Telcos told to resist 4G bandwagon

SMALL PLAYERS in the telecommunications industry are advised to offer different technologies to have bigger chances of capturing consumers, mobile chipmaker Qualcomm, Inc. yesterday said.
This comes as there is reportedly still room in the 3G or third generation technology market even as industry leaders have moved on to aggressively market the 4G variant, John Stefanac, Qualcomm president for South East Asia, said during a regional webcast, referring to various platforms that allow the exchange of larger data packets.

Mr. Stefanac said that operators should offer 2G, 3G and 4G technologies alongside each other, as this would further increase their subscriber base.

“Offering multi-mode access will be the key ingredient in driving their growth,” Mr. Stefanac said.

Mr. Stefanac said the firm expects the 1.2 billion 3G subscribers to triple in number by end-2014.

In the country, Liberty Telecoms Holdings, Inc., which is partly owned by diversified conglomerate San Miguel Corp., offers only a mobile broadband service.

The firm, whose unit Wi-Tribe Telecoms, Inc. launched its 4G broadband service in February 2010, widened its loss by 80% to P346.11 million in the first quarter from year-ago levels on the back of higher costs and expenses as the company began executing expansion plans.

The Philippine Long Distance Telephone Co. (PLDT), for its part, had said it expects an explosion in the demand for this mobile service.

PLDT, which injected P67 billion in capital expenditures for 2011 and for infrastructure support and upgrade, offers mobile and fixed telephone services, SMS (short messaging service), and mobile broadband in 3G and more recently, in 4G.

The firm cut profits by 6% to P10.734 billion in the first quarter from last year amid a slight fall in revenues.

Second to PLDT, Globe Telecom, Inc. has prioritized the improvement of broadband profitability, among others, for 2011, as shown in its presentation for its 2010 financial report.

As with PLDT, Globe also offers an array of services from text and voice services to mobile broadband services ranging from 3G and 4G.

Globe posted P2.991 billion in profits for the first quarter, a 1% increase from P2.947 billion it incurred in the same period last year.

Despite this trend favoring 4G, Mr. Stefanac said the country may still need to grow its 3G technologies before venturing to newer ones.

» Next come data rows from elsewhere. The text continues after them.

(** C10, amended.  On a parsed source, let [fd] and [gd] be the nodes the
    dictionary [funcs] holds for the names [f] and [g] (the last definition
    of each name that [ast.walk] yields), with [gd] nested within [fd].  A
    call of a bare name [h] of the catalogue inside [gd] gives the edges
    [(f, h)] and [(g, h)]: the whole subtree of a kept definition, nested
    definitions included, is scanned. *)
Theorem nested_call_edges_of_kept_definitions
    (ast_parse : string → result node) (source_code : string) (tree : node)
    (f g h : string) (fd gd : node) :
  ast_parse source_code = Ok tree →
  funcs_of tree !! f = Some fd →
  funcs_of tree !! g = Some gd →
  descendant fd gd →
  (∃ n, n ∈ walk gd ∧ callee n = Some h) →
  h ∈ parse_python_functions ast_parse source_code →
  (f, h) ∈ edges (build_call_graph ast_parse source_code)
  ∧ (g, h) ∈ edges (build_call_graph ast_parse source_code).
Proof.
  intros Hp Hf Hg Hnest (n & Hn & Hcall) Hh.
  rewrite (build_call_graph_parsed _ _ _ Hp).
  rewrite (parse_python_functions_parsed _ _ _ Hp) in Hh.
  assert (h ∈ dom (funcs_of tree))
    by (by rewrite dom_funcs_of, elem_of_list_to_set).
  split; apply edges_graph_of.
  - exists fd. repeat split; try done. exists n. split; [|done].
    apply walk_nested with gd; [|done]. apply elem_of_walk. by right.
  - exists gd. repeat split; try done. eauto.
Qed.

Lemma nested_call_edges_of_kept_definitions_witness :
  ("f", "h") ∈ edges (build_call_graph sample_parse src_nested_call)
  ∧ ("g", "h") ∈ edges (build_call_graph sample_parse src_nested_call).
Proof.
  pose (call := Call 3 (Name 3 "h" Load) [] []).
  pose (gd := def 2 "g" [Expr 3 call]).
  pose (fd := def 1 "f" [gd]).
  apply (nested_call_edges_of_kept_definitions sample_parse src_nested_call
           tree_nested_call "f" "g" "h" fd gd).
  - reflexivity.
  - by vm_compute.
  - by vm_compute.
  - apply descendant_child. elem_of_concrete.
  - exists call. split; [|reflexivity]. apply elem_of_walk. right.
    apply descendant_step with (Expr 3 call); [elem_of_concrete|].
    apply descendant_child. elem_of_concrete.
  - assert (Hnames : parse_python_functions sample_parse src_nested_call
                     = ["f"; "h"; "g"]) by reflexivity.
    rewrite Hnames. elem_of_concrete.
Defined.

(** * Further properties of the analyses *)

Section Further.

Variable ast_parse : string → result node.

Lemma nodes_build_call_graph (source_code : string) :
  nodes (build_call_graph ast_parse source_code)
  = list_to_set (parse_python_functions ast_parse source_code).
Proof.
  unfold build_call_graph, parse_python_functions.
  destruct (ast_parse source_code) as [tree|e]; cbn; [|done].
  by rewrite nodes_graph_of, dom_funcs_of.
Qed.

Lemma edges_build_call_graph_parsed (source_code : string) (a b : string) :
  (a, b) ∈ edges (build_call_graph ast_parse source_code) →
  ∃ tree, ast_parse source_code = Ok tree ∧ (a, b) ∈ edges (graph_of tree).
Proof.
  unfold build_call_graph.
  destruct (ast_parse source_code) as [tree|e]; cbn; [eauto|].
  by intros ?%elem_of_empty.
Qed.

Lemma callee_Some (n : node) (b : string) :
  callee n = Some b →
  ∃ l l' ctx args keywords, n = Call l (Name l' b ctx) args keywords.
Proof. destruct n; try done. destruct n; try done. intros [= ->]. eauto 10. Qed.

Lemma elem_of_find_variable_usage (source_code var_name : string)
    (tree : node) (line : Z) (ctx : expr_context) :
  ast_parse source_code = Ok tree →
  Name line var_name ctx ∈ walk tree →
  line ∈ find_variable_usage ast_parse source_code var_name.
Proof.
  intros Hp Hn. rewrite (find_variable_usage_parsed _ _ _ Hp).
  rewrite elem_of_sorted_set, list_elem_of_omap.
  eexists. split; [exact Hn|]. simpl. by rewrite decide_True.
Qed.

Lemma length_remove_dups_le {A} `{EqDecision A} (l : list A) :
  (length (remove_dups l) ≤ length l)%nat.
Proof.
  induction l as [|x l IH]; simpl; [done|]. case_decide; simpl; lia.
Qed.

Lemma size_list_to_set_remove_dups (l : list string) :
  size (list_to_set (C:=gset string) l) = length (remove_dups l).
Proof.
  rewrite <- (size_list_to_set (C:=gset string) (remove_dups l))
    by apply NoDup_remove_dups.
  f_equal. apply set_eq. intros x.
  by rewrite !elem_of_list_to_set, elem_of_remove_dups.
Qed.

(** The loop of [find_long_functions] computes the spans first and compares
    them with the threshold afterwards. *)
Lemma long_step_body_span (length_threshold : Z)
    (long_funcs : list (string * Z)) (n : node) :
  long_step length_threshold long_funcs n
  = (s ← body_span n;
     mret (long_funcs ++ filter (λ e, e.2 > length_threshold) (opt_list s))).
Proof.
  destruct n; cbn; try by rewrite app_nil_r.
  destruct (head body) as [first|], (last body) as [final|]; cbn;
    try by rewrite app_nil_r.
  destruct (get_lineno final) as [l_final|]; cbn; [|done].
  destruct (get_lineno first) as [l_first|]; cbn; [|done].
  case_decide; [done|by rewrite app_nil_r].
Qed.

“There’s significant room to grow 3G in the Philippines, as well as in South East Asia, wherein penetration [of the technology] is still under 20%,” Mr. Stefanac said.

Mr. Stefanac said that operators should grow and allow 3G networks to develop first before looking at 4G technologies.

Smart launched its LTE in Boracay and plans to launch the service in other areas, the firm said in a previous statement.

LTE technology allows users to download and upload at a speed of 70mbps (megabits per second), upgradable to 100mbps.

Globe, on the other hand, said last month that it has deployed its 4G technology in areas across Metro Manila, with planned continued expansion across the country by next year.

HSPA+ provides users download and upload speed of 22mbps, upgradable to 84 mbps.

“It’s taken us years to take up 3G and it’s gonna take some time before the uptake of 4G,” Mr. Stefanac said.

The Philippines will be one of the markets wherein the use of mobile broadband and uptake in different technologies will be driven by Filipinos’ use of applications such as social networking sites, he added.

“The Philippines is another market we’ll see growth given the use of Facebook. We’ll see rapid growth [in the use of mobile broadband] that may even exceed the use of fixed broadband,” Mr. Stefanac said.

“We expect that in 2014, 75% of total broadband connections in the world will be through a mobile device,” Mr. Stefanac said.